▸ **WHAT IS NEEDED**
Among the records below, find the lines containing "Hrole" and state only how many there are.

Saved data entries
(** One turn of the loop on a simple string followed by [rest]. *)
Lemma parse_plus_line {C} (cp : list string -> result C)
    (line rest : bytes) (fuel : nat) :
  no_cr line = true ->
  Resp.parse cp (S fuel) (plus_line line ++ rest) = Resp.parse cp fuel rest.
Proof.
  intros Hline. unfold plus_line. cbn [app Resp.parse].
  change (startswith (x2b :: ?r) (b "*")) with false.
  change (startswith (x2b :: ?r) (b "+")) with true. cbv iota.
  rewrite <- app_assoc.
  change (x2b :: line ++ CRLF ++ rest) with ((x2b :: line) ++ CRLF ++ rest).
  rewrite read_token_ok; [reflexivity|].
  simpl. exact Hline.
Qed.

Lemma simple_string_plus_line (s : string) :
  Resp.simple_string s = plus_line (encode s).
Proof.
  unfold Resp.simple_string, plus_line. rewrite !encode_app. reflexivity.
Qed.

Lemma no_cr_str_of_int n : no_cr (encode (str_of_int n)) = true.
Proof.
  unfold str_of_int. destruct n as [|p|p]; [reflexivity| |].
  - apply digits_no_cr. simpl. apply digits_uint_nz.
  - change (NilZero.string_of_int (Z.to_int (Z.neg p)))
      with (String "-" (NilZero.string_of_uint (Pos.to_uint p))).
    cbn [encode]. change (encode_char "-") with [x2d]. cbn [app no_cr forallb].
    change (negb (Byte.eqb x2d x0d)) with true. cbn [andb].
    apply digits_no_cr, digits_uint_nz.
Qed.

(** The reply to [PSYNC] is read as a simple string and an RDB file. *)
Lemma parse_fullresync {C} (cp : list string -> result C) (db : DB) (fuel : nat) :
  no_cr (encode (master_replid db)) = true ->
  (3 <= fuel)%nat ->
  Resp.parse cp fuel (fullresync db) = ([], Resp.Finished).
Proof.
  intros Hid Hfuel. unfold fullresync.
  rewrite simple_string_plus_line, !encode_app.
  destruct fuel as [|fuel]; [lia|].
  rewrite parse_plus_line.
  - destruct fuel as [|[|fuel]]; [lia|lia|]. reflexivity.
  - rewrite !no_cr_app, Hid, no_cr_str_of_int. reflexivity.
Qed.

(** X6.  A buffer that starts with several command frames, each a
    non-empty array of ASCII bulk strings as the encoder writes it: one
    turn of the loop per frame yields one command per frame, in order, with
    the verb looked up from the upper-cased first item; the bytes that
    follow are parsed as if they stood alone. *)
Theorem parse_frames (conn : Z) (frames : list (list string)) (rest : bytes)
    (fuel : nat) :
  Forall well_formed frames ->
  Resp.parse (Command.parse conn) (length frames + fuel)
    (mjoin (map (fun items => Resp.array (map istr items)) frames) ++ rest)
  = let '(cs, pe) := Resp.parse (Command.parse conn) fuel rest in
    (map (command_of conn) frames ++ cs, pe).
Proof.
  induction 1 as [|items frames Hitems _ IH].
  - cbn [map length Nat.add app]. change (mjoin []) with (@nil byte).
    cbn [app]. by destruct (Resp.parse _ fuel rest).
  - cbn [map length Nat.add]. rewrite mjoin_cons, <- app_assoc.
    rewrite parse_array_step by done. rewrite IH.
    by destruct (Resp.parse _ fuel rest).
Qed.

(** X6 at a buffer that holds [SET k v], [get k] and a simple string. *)
Lemma parse_frames_witness :
  Resp.parse (Command.parse 50000) 4
    (mjoin [Resp.array [istr "SET"; istr "k"; istr "v"];
            Resp.array [istr "get"; istr "k"]] ++ Resp.simple_string "OK")
  = ([{| Command.name := Command.SET; Command.array := ["SET"; "k"; "v"];
         Command.connection := 50000 |};
      {| Command.name := Command.GET; Command.array := ["get"; "k"];
         Command.connection := 50000 |}], Resp.Finished).
Proof.
  apply (parse_frames 50000 [["SET"; "k"; "v"]; ["get"; "k"]]
           (Resp.simple_string "OK") 2).
  repeat constructor; discriminate.
Defined.

(** X7.  Simple strings in front of a buffer are consumed one per turn of
    the loop and yield nothing: what is parsed is what follows them.  This
    is how a replica reads [+PONG] and [+OK]. *)
Theorem parse_skips_simple_strings {C} (cp : list string -> result C)
    (lines : list bytes) (rest : bytes) (fuel : nat) :
  Forall (fun line => no_cr line = true) lines ->
  Resp.parse cp (length lines + fuel) (mjoin (map plus_line lines) ++ rest)
  = Resp.parse cp fuel rest.
Proof.
  induction 1 as [|line lines Hline _ IH]; [reflexivity|].
  cbn [map length Nat.add]. rewrite mjoin_cons, <- app_assoc.
  by rewrite parse_plus_line.
Qed.

(** X7 at [+PONG] and [+OK] in front of a [PING] frame. *)
Lemma parse_skips_simple_strings_witness :
  Resp.parse (Command.parse 6379) 4
    (Resp.simple_string "PONG" ++ Resp.simple_string "OK" ++ Resp.array [istr "PING"])
  = Resp.parse (Command.parse 6379) 2 (Resp.array [istr "PING"]).
Proof.
  apply (parse_skips_simple_strings (Command.parse 6379)
           [encode "PONG"; encode "OK"] (Resp.array [istr "PING"]) 2).
  repeat constructor.
Defined.

(** X8.  On a master whose replication id holds no carriage return,
    [PSYNC] registers the connection as a replica at offset 0 and answers
    with the [FULLRESYNC] line followed by the length-prefixed RDB file;
    this answer is parsed to its end without yielding a command. *)
Theorem psync_reply_is_consumed (conn conn' : Z) (db : DB) (fuel : nat) :
  role db = master ->
  no_cr (encode (master_replid db)) = true ->
  (3 <= fuel)%nat ->
  Command.respond_psync conn db
  = (Database.register_replica {| port := conn; replication_offset := 0 |} db,
     Ok (Command.Return (Some (fullresync db))))
  /\ Resp.parse (Command.parse conn') fuel (fullresync db) = ([], Resp.Finished).
Proof.
  intros Hrole Hid Hfuel. split; [|by apply parse_fullresync].
  unfold Command.respond_psync, bindM, gets, modify, retM, Command.master_attr.
  rewrite Hrole. cbn [role with_replicas Database.register_replica].
  rewrite Hrole. reflexivity.
Qed.

(** X8 on a master that has just started, asked by a replica from port
    50001. *)
Lemma psync_reply_is_consumed_witness :
  Command.respond_psync 50001 Run.master0
  = (Database.register_replica {| port := 50001; replication_offset := 0 |} Run.master0,
     Ok (Command.Return (Some (fullresync Run.master0))))
  /\ Resp.parse (Command.parse 6379) 3 (fullresync Run.master0) = ([], Resp.Finished).
Proof.
  apply (psync_reply_is_consumed 50001 6379 Run.master0 3).
  - reflexivity.
  - vm_compute. reflexivity.
  - lia.
Defined.
Lemma sectionScore_counts_configured_items_witness :
  preTradeScore (useChecklist one_envelope example_items) {["X" := true; "stale" := false]} =
    Normal (Fin 100) /\
  postTradeScore (useChecklist one_envelope example_items) {["X" := true; "stale" := false]} =
    Normal (Fin 0).
Proof.
  assert (Hids : List.NoDup (ids example_items)).
  { apply NoDup_ListNoDup. apply (bool_decide_unpack _). vm_compute. exact I. }
  pose proof (sectionScore_counts_configured_items one_envelope example_items
                {["X" := true; "stale" := false]} Hids) as (Hpre & Hpost & _).
  split.
  - rewrite Hpre. vm_compute. reflexivity.
  - rewrite Hpost. vm_compute. reflexivity.
Defined.

(** ** Objects as accumulators *)

Lemma assoc_In_keys {A} (k : string) (v : A) (props : list (string * A)) :
  assoc k props = Some v -> In k (map fst props).
Proof.
  intros H. destruct (in_dec string_dec k (map fst props)) as [i|n]; [exact i|].
  apply assoc_None_keys in n. congruence.
Qed.

Lemma define_property_keys {A} (k : string) (v : A) (props : list (string * A)) :
  Permutation (map fst (define_property k v props)) (k :: map fst props).
Proof. apply (Permutation_map fst (define_property_Permutation k v props)). Qed.

Lemma update_property_Forall_key {A} (P : A -> Prop) (k : string) (f : A -> A)
    (props : list (string * A)) :
  (forall v, P (f v)) ->
  List.NoDup (map fst props) ->
  Forall (fun kv => fst kv <> k -> P (snd kv)) props ->
  Forall (fun kv => P (snd kv)) (update_property k f props).
Proof.
  intros Hf. induction props as [|[k' v] props IH]; intros Hnd Hall; simpl; [constructor|].
  inversion Hnd as [|? ? Hk' Hnd']; subst. inversion Hall as [|? ? Hv Hall']; subst.
  destruct (String.eqb_spec k k') as [<-|Hne].
  - constructor; [apply Hf|].
    apply List.Forall_forall. intros [k'' v''] Hin. rewrite List.Forall_forall in Hall'.
    apply (Hall' _ Hin). simpl. intros ->. apply Hk'. apply in_map_iff. now exists (k, v'').
  - constructor; [apply Hv; simpl; congruence | now apply IH].
Qed.
(** * MCP status reporter and workflow integration tester: a shallow
      embedding of [scripts/test-mcp-workflow-integration.js] (classes
      [MCPStatusReporter] and [MCPWorkflowTester])

    The reporter keeps one mutable object, [this.results], and talks to the
    outside world (file system, child processes, the MCP manager module, the
    clock).  Both are threaded explicitly: a computation of the reporter is a
    function from the reporter object and the state of the world to an
    outcome (a value, or a thrown exception), the new reporter object and the
    new world.  Mutations made before an exception is thrown are kept, as in
    JavaScript.  The tester, with its object [this.testResults], is embedded
    the same way in the module [WorkflowTester]. *)

From Stdlib Require Import ZArith Lia Bool Ascii String.
From Stdlib Require Import Floats.SpecFloat.
From stdpp Require Import gmap strings list fin_maps pretty.

Local Open Scope string_scope.
Local Open Scope Z_scope.

Set Warnings "-register-all".

(** ** JavaScript outcomes *)

Inductive Outcome (A : Type) : Type :=
| Returned (value : A)
| Thrown (message : string).
Arguments Returned {A} value.
Arguments Thrown {A} message.

Definition returned {A} (o : Outcome A) : bool :=
  match o with Returned _ => true | Thrown _ => false end.

(** ** JavaScript numbers

    Counters and millisecond differences are integers far below [2^53]; they
    are kept as [Z].  The one place where the script leaves the integers is
    [Math.round((healthy / total) * 100)]: the quotient and the product are
    IEEE-754 binary64 operations, taken here from the standard library's
    executable specification of binary64 ([SpecFloat]). *)

Module Number.

Definition prec : Z := 53.
Definition emax : Z := 1024.

(** An integer as a double (exact below [2^53]). *)
Definition of_Z (z : Z) : spec_float := binary_normalize prec emax z 0 false.

Definition div : spec_float → spec_float → spec_float := SFdiv prec emax.
Definition mul : spec_float → spec_float → spec_float := SFmul prec emax.


(** [Math.round]: the nearest integer, halves going up, that is
    [floor (x + 1/2)] computed exactly.  On a finite double the result is an
    integer, returned as [Z]; [Math.round] of [NaN] or of an infinity is
    not an integer and is given the value [0] here (the reporter only
    rounds finite doubles). *)
Definition round (x : spec_float) : Z :=
  match x with
  | S754_finite s m e =>
      let sm := if s then Z.neg m else Z.pos m in
      if 0 <=? e then sm * 2 ^ e
      else (2 * sm + 2 ^ (- e)) `div` 2 ^ (1 - e)
  | _ => 0
  end.

End Number.

(** ** The data of a report *)

(** A server entry of the registry returned by [mcpManager.readServers()].
    Only [port] and [healthPath] are read by the status collection; [command]
    and [args] are printed by the markdown report. *)
Record ServerConfig : Type := {
  command : option string;
  args : option (list string);
  port : option Z;
  healthPath : option string;
}.

Record ServerResult : Type := {
  name : string;
  config : ServerConfig;
  status : string;
  response_time : Z;
  error_message : option string;
  last_check : string;
}.

Record Summary : Type := {
  overall_status : string;
  health_score : Z;
  total_servers : Z;
  healthy_servers : Z;
  failed_servers : Z;
  warnings : Z;
}.

Record Recommendation : Type := {
  priority : string;
  category : string;
  message : string;
  action : string;
}.

Record SystemInfo : Type := {
  node_version : string;
  npm_version : string;
  python_version : string;
  uptime_seconds : spec_float;
  memory_usage_mb : Z;
  platform : string;
  architecture : string;
}.

Record WorkflowResults : Type := {
  total_workflows : Z;
  mcp_workflows : Z;
  workflow_files : list string;
  workflows_status : string;
  required_workflows : list (string * bool);
}.

Record PackageResults : Type := {
  package_name : option string;
  package_version : option string;
  total_dependencies : Z;
  mcp_dependencies : Z;
  mcp_dependency_list : list string;
  mcp_scripts : Z;
  mcp_script_list : list string;
  last_modified : string;
}.

Record MemoryUsage : Type := {
  rss_mb : Z;
  heap_used_mb : Z;
  heap_total_mb : Z;
  external_mb : Z;
}.

Record PerformanceResults : Type := {
  config_load_time_ms : Z;
  memory_usage : MemoryUsage;
  cpu_usage_percent : Z * Z;
  performance_timestamp : string;
  config_performance : string;
}.

(** A property of [this.results.components] holds either the collected data
    or, when the collection threw, the object [{ error: error.message }]. *)
Inductive Component (A : Type) : Type :=
| Collected (data : A)
| Failed (error : string).
Arguments Collected {A} data.
Arguments Failed {A} error.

▸ **COMPLETED TASK**
3